Fundamentação de direito
Apreciemos, então, se o despacho que admitiu a audição da testemunha viola os princípios do inquisitório, da preclusão, do contraditório e da igualdade.
O Autor, patrocinado pelo Ministério Público, veio, ao abrigo do disposto nos artigos 6º e 411º do CPC ex vi al.a) do nº 2 do artigo 1º do CPT, requerer a audição da testemunha (…), invocando que posteriormente à apresentação do rol, o Ministério Público teve conhecimento que a mencionada testemunha conhece os termos da execução do contrato de trabalho do Autor, bem como a data em que este terminou.
A Ré opôs-se alegando que o pretendido aditamento ao rol de testemunhas é intempestivo e viola o disposto no artigo 63º do CPT.
O Tribunal a quo entendeu que o requerido pelo Autor não se reconduz a um aditamento ao rol de testemunhas, avocou o princípio da descoberta da verdade material, referenciando o disposto nos artigos 6º, 547º e 417º do CPC e deferiu o pedido de audição da testemunha.
De acordo com o nº 1 do artigo 6º do CPC, o juiz tem o dever de gestão processual dirigindo activamente o processo e providenciando pelo seu andamento célere, promovendo as diligências necessárias ao normal prosseguimento da acção, recusando o que for meramente dilatório ou impertinente, adoptando mecanismos de simplificação e agilização processual que garantam a justa composição do litígio em prazo razoável.

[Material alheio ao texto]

(** While there are frames, there is work, in the queue or at the host: the youngest frame
    has no children. *)
Lemma work_left fs w hosts : machine_ok fs w hosts -> frames fs <> [] -> w <> [] \/ hosts <> [].
Proof.
  intros [Hwf Hs Hp Hi Hh] Hne. destruct (exists_last Hne) as (l & [k g] & Hl).
  assert (Hin : (k, g) ∈ frames fs) by (rewrite Hl; apply elem_of_app; right; by left).
  pose proof (elem_frame_lookup _ _ _ (st_ascending _ Hwf) Hin) as Hg.
  assert (Hkids : kids k (frames fs) = []).
  { apply no_elements. intros i Hki. destruct (elem_kids _ _ _ Hwf Hki) as (f & Hf & Hfk).
    destruct (Hp _ _ _ Hf Hfk) as [Hlt _]. destruct Hwf as [Ha _]. rewrite Hl, map_app in Ha. simpl in Ha.
    apply last_greatest in Ha. assert (Hids : i ∈ map fst (frames fs)) by (apply frame_lookup_ids; by eexists).
    rewrite Hl, map_app in Hids. apply elem_of_app in Hids as [Hids|Hids].
    - rewrite Forall_forall in Ha. specialize (Ha _ Hids). lia.
    - apply list_elem_of_singleton in Hids. simpl in Hids. lia. }
  specialize (Hs k g Hg (fun H => H)). unfold frame_settled in Hs. rewrite Hkids in Hs.
  destruct w as [|item w]; [right|by left]. intros ->. 
  destruct Hs as [| |? ? Hperm|]; try done; simpl in *.
  - by apply Permutation_nil_l in H0.
  - by apply Permutation_nil_l in Hperm.
Qed.

(** * Cycles *)

Definition state_ok (s : ScopedState) (hosts : list FrameId) : Prop :=
  within_limit (st_scheduler s) /\ frames (st_frames s) <> [] /\
  machine_ok (st_frames s) (work (st_scheduler s)) hosts.

Section cycle.
Context (debug : bool) {F : Type} (runtime : RuntimeCore F) (Hnatives : natives_start_initial runtime).

(** [cycles m s Q]: from the state [s], [m] answers as [Q] says, or fails with a fault of
    values or for want of identifiers. *)
Definition cycles {A} (m : CM A) (s : ScopedState) (Q : A -> ScopedState -> Prop) : Prop :=
  forall sc, let '(r, (_, s')) := m (sc, s) in
    match r with Ok a => Q a s' | Err e => value_fault debug runtime e \/ exhausted (st_frames s') e end.

Lemma cycles_ret {A} (a : A) s (Q : A -> ScopedState -> Prop) : Q a s -> cycles (mret a) s Q.
Proof using. by intros H sc. Qed.

Lemma cycles_bind {A B} (m : CM A) (k : A -> CM B) s (P : A -> ScopedState -> Prop) (Q : B -> ScopedState -> Prop) :
  cycles m s P -> (forall a s', P a s' -> cycles (k a) s' Q) -> cycles (mthen m k) s Q.
Proof using.
  intros Hm Hk sc. unfold mthen. specialize (Hm sc). destruct (m (sc, s)) as [[a|e] [sc' s']]; [|done]. by apply Hk.
Qed.

Lemma cycles_frames {A} (m : EM A) s (P : A -> EFrames -> Prop) : runs debug runtime m (st_frames s) P ->
  cycles (on_frames m) s (fun a s' => exists fs', s' = mkScopedState fs' (st_scheduler s) /\ P a fs').
Proof using.
  intros H sc. unfold on_frames. simpl. specialize (H sc). destruct (m (sc, st_frames s)) as [[a|e] [sc' fs']]; [|done].
  by eexists.
Qed.

Lemma cycles_scope {A} (m : SM A) s (P : A -> Prop) : yields debug runtime m P ->
  cycles (on_scope m) s (fun a s' => P a /\ s' = s).
Proof using. intros H sc. unfold on_scope. simpl. specialize (H sc). destruct (m sc) as [[a|e] sc']; [done|by left]. Qed.

Lemma cycles_schedule item s : within_limit (st_scheduler s) ->
  cycles (schedule item) s (fun _ s' => st_frames s' = st_frames s /\ within_limit (st_scheduler s') /\
    work (st_scheduler s') = item :: work (st_scheduler s)).
Proof using.
  intros Hw sc. simpl. destruct (perform_spec (EvalScheduler.Schedule item) _ Hw) as (_ & H & Hl). by split_and!.
Qed.

Lemma cycles_schedule_children children s : within_limit (st_scheduler s) ->
  cycles (schedule_children children) s (fun _ s' => st_frames s' = st_frames s /\ within_limit (st_scheduler s') /\
    work (st_scheduler s') = map enter children ++ work (st_scheduler s)).
Proof using.
  intros Hw. unfold schedule_children.
  eapply cycles_bind with (P := fun _ s' => st_frames s' = st_frames s /\ within_limit (st_scheduler s') /\
    work (st_scheduler s') = map enter children ++ work (st_scheduler s)); [|intros ? s' H; by apply cycles_ret].
  assert (H : forall l s, within_limit (st_scheduler s) ->
    cycles (mapM_st (fun child => schedule (enter child)) l) s (fun _ s' => st_frames s' = st_frames s /\
      within_limit (st_scheduler s') /\ work (st_scheduler s') = map enter (rev l) ++ work (st_scheduler s)));
    [|specialize (H (rev children) s Hw); by rewrite rev_involutive in H].
  clear. induction l as [|c l IH]; intros s Hw; simpl; [by apply cycles_ret|].
  eapply cycles_bind; [by apply cycles_schedule|]. intros ? s1 (Hf & Hw1 & Hwork).
  eapply cycles_bind; [by apply IH|]. intros ? s2 (Hf2 & Hw2 & Hwork2). apply cycles_ret.
  split_and!; [congruence|done|]. rewrite Hwork2, Hwork, map_app, <- app_assoc. done.
Qed.

Definition outcome_ok (hosts : list FrameId) (out : ScopedCycleOutcome) (s : ScopedState) : Prop :=
  match out with
  | CycleCompleted _ => True
  | CycleContinue None => state_ok s hosts
  | CycleContinue (Some (child, _)) => state_ok s (child :: hosts)
  end.

Section control.
Context (id : FrameId) (fs : EFrames) (f0 : EFrame) (hosts : list FrameId) (sched : EvalScheduler RootedPtr).
Context (Hmw : machine_wf (fun k => k = id) fs (work sched) hosts) (Hf0 : frame_lookup id (frames fs) = Some f0)
  (Hlimit : within_limit sched) (Hentries : entered id (work sched) = []) (Hhosts : host_calls id hosts = []).

Abbreviation waits := (kids id (frames fs)).
Abbreviation queued := (results id (work sched)).

(** What is left to wait for, after the handler took what it did. *)
Definition awaits (taken : option (FrameId * list FrameId)) : Prop :=
  match taken with
  | None => waits = [] /\ queued = []
  | Some (c, cs) => waits ++ c :: queued ≡ₚ cs
  end.

Lemma awaits_last taken : awaits taken -> last_taken taken -> waits = [] /\ queued = [].
Proof using.
  destruct taken as [[c cs]|]; simpl; [|done]. intros Hp ->. apply Permutation_length in Hp as Hlen.
  rewrite length_app in Hlen. simpl in Hlen. split; apply length_zero_iff_nil; lia.
Qed.

(** A frame that grew, and was left waiting for its new children. *)
Lemma grown_state f fs' new w' hosts' sched' taken : grows id fs fs' f new -> frame_parent f = frame_parent f0 ->
  awaits taken -> last_taken taken -> within_limit sched' -> work sched' = w' ++ work sched ->
  (forall k, results k w' = []) -> Forall (fun item => is_Some (frame_lookup (item_frame item) new)) w' ->
  Forall (fun h => is_Some (frame_lookup h new)) hosts' ->
  (forall k g, frame_lookup k new = Some g -> settled g [] [] (length (entered k w')) (length (host_calls k hosts'))) ->
  settled f (map fst new) [] 0 0 ->
  state_ok (mkScopedState fs' sched') (hosts' ++ hosts).
Proof using Hmw Hf0 Hlimit Hentries Hhosts.
  intros Hg Hp Ha Hl Hw' Hwork Hr Hi Hh Hnew Hset. destruct (awaits_last _ Ha Hl) as [Hk Hq].
  pose proof (mw_store _ _ _ _ Hmw) as Hwf.
  split_and!; [done| |].
  - simpl. rewrite (gr_frames _ _ _ _ _ Hg). intros Hnil. apply app_eq_nil in Hnil as [Hnil _].
    by destruct (frames fs) as [|[i g] l]; simpl in Hnil; [|repeat case_decide].
  - simpl. rewrite Hwork. rewrite Forall_forall in Hi. rewrite Forall_forall in Hh.
    eapply (grow_ok id fs fs' f0 f new Hwf Hf0 Hp Hg); try done.
    + intros k Hsome. apply (below_next _ Hwf) in Hsome.
      assert (Hno : frame_lookup k new = None).
      { destruct (frame_lookup k new) eqn:Hk'; [|done]. apply (grow_new_lookup _ _ _ _ _ Hg) in Hk' as [? _]. lia. }
      split; apply no_elements.
      * intros u Hu. apply list_elem_of_omap in Hu as (item & Hin & Hu).
        destruct (item_returned item); [done|]. case_decide; [|done]. subst k. destruct (Hi _ Hin). congruence.
      * intros h Hin%list_elem_of_In. apply filter_In in Hin as [Hin%list_elem_of_In Hd].
        apply bool_decide_eq_true_1 in Hd as ->. destruct (Hh _ Hin). congruence.
    + by rewrite Hk, Hq, Hentries, Hhosts.
Qed.
(** A fresh child that is added last. *)
Lemma cycles_fresh_child g taken f fs' : evolves id fs fs' f [] -> frame_parent f = frame_parent f0 ->
  frame_fresh g -> frame_parent g = Some id -> frame_one f -> awaits taken -> last_taken taken ->
  cycles (let* child := on_frames (in_frames (store_insert g)) in let* _ := schedule (enter child) in mret (CycleContinue None))
    (mkScopedState fs' sched) (outcome_ok hosts).
Proof using Hmw Hf0 Hlimit Hentries Hhosts.
  intros He Hp Hg Hgp Ho Ha Hl. pose proof (mw_store _ _ _ _ Hmw) as Hwf.
  eapply cycles_bind.
  { apply cycles_frames with (P := fun c fs2 => evolves id fs fs2 f [(c, g)]), runs_insert.
    by apply (evolves_insert id fs f0 Hwf Hf0 fs' f []). }
  intros c ? (fs2 & -> & He2). eapply cycles_bind; [by apply cycles_schedule|].
  intros ? [fs3 sched3] (Hfs & Hw3 & Hwork). simpl in *. subst fs3. apply cycles_ret.
  eapply (grown_state f fs2 [(c, g)] [enter c] []); try done.
  - by apply evolves_grows.
  - constructor; [|done]. simpl. rewrite decide_True by done. by eexists.
  - intros k h Hk. simpl in Hk. case_decide; simplify_eq. rewrite entries_cons. simpl. rewrite decide_True by done.
    by apply settled_fresh.
  - by apply (settled_one _ _ _ _ _ c).
Qed.

Lemma frame_lookup_elem_ids (new : list (FrameId * EFrame)) n k g : map fst new = seq n (length new) ->
  frame_lookup k new = Some g -> entered k (map enter (map fst new)) = [tt].
Proof using.
  intros Hids Hg. assert (Hk : k ∈ seq n (length new)) by (rewrite <- Hids; apply frame_lookup_ids; by eexists).
  rewrite Hids. apply list_elem_of_split in Hk as (l1 & l2 & Hs). rewrite Hs, map_app. simpl.
  assert (Hnd : NoDup (seq n (length new))) by apply NoDup_seq. rewrite Hs in Hnd.
  apply NoDup_app in Hnd as (_ & Hd & Hnd). apply NoDup_cons in Hnd as [Hk2 _].
  assert (Hno : forall l, k ∉ l -> entered k (map enter l) = []).
  { clear. induction l as [|i l IH]; [done|]. intros [Hne Hl]%not_elem_of_cons. cbn [map]. rewrite entries_cons. cbn [item_returned enter item_frame].
    rewrite decide_False by done. by apply IH. }
  rewrite entries_app, entries_cons, !Hno; simpl; [by rewrite decide_True|done|].
  intros Hk1. apply (Hd _ Hk1). by left.
Qed.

Por seu turno, dispõe o artigo 547º do mesmo Código que o juiz deve adoptar a tramitação processual adequada às especificidades da causa e adaptar o conteúdo e a forma dos actos processuais ao fim que visam atingir, assegurando um processo equitativo.
Ambas as normas visam a justa composição do litígio e um processo célere justo e equitativo mas de um ponto de vista formal e de gestão processual, não se confundindo com o princípio do inquisitório nem com o princípio da verdade material.
Por isso, se é certo que as mencionadas normas de agilização e gestão processual, em última instância, também contribuem para a descoberta da verdade material, salvo o devido respeito, não nos parece que, só por si, legitimem a audição de uma testemunha que não foi indicada no local e momento próprios.
Por seu turno, o artigo 417º do CPC, sob a epígrafe (Dever de cooperação para a descoberta da verdade) estipula:
“1.– Todas as pessoas, sejam ou não partes na causa, têm o dever de prestar a sua colaboração para a descoberta da verdade, respondendo ao que lhes for perguntado, submetendo-se às inspecções necessárias, facultando o que for requisitado e praticando os atos que forem determinados.
(…)”.
A propósito desta norma, escrevem José Lebre de Freitas e Isabel Alexandre no “Código de Processo Civil Anotado”, Volume 2º, Artigos 362º a 626º, 3ª edição, pag.221 “ O dever de cooperação para a descoberta da verdade, de que trata este artigo (que reproduz, com a mera alteração dum tempo verbal, a redação do artigo 519º do CPC de 1961), constitui, enquanto radicado nas partes, emanação do dever geral de cooperação consagrado no art.7 no campo da instrução da causa. Tal como o dever de esclarecer imposto pelo nº 2 do art.7 respeita ao plano da cooperação material, dele se distinguindo, porém, por respeitar, já não ao esclarecimento da alegação, mas ao esclarecimento dos factos, isto é, à prova (veja-se o nº 3 do comentário ao art.7). Além disso incumbe também a terceiros.”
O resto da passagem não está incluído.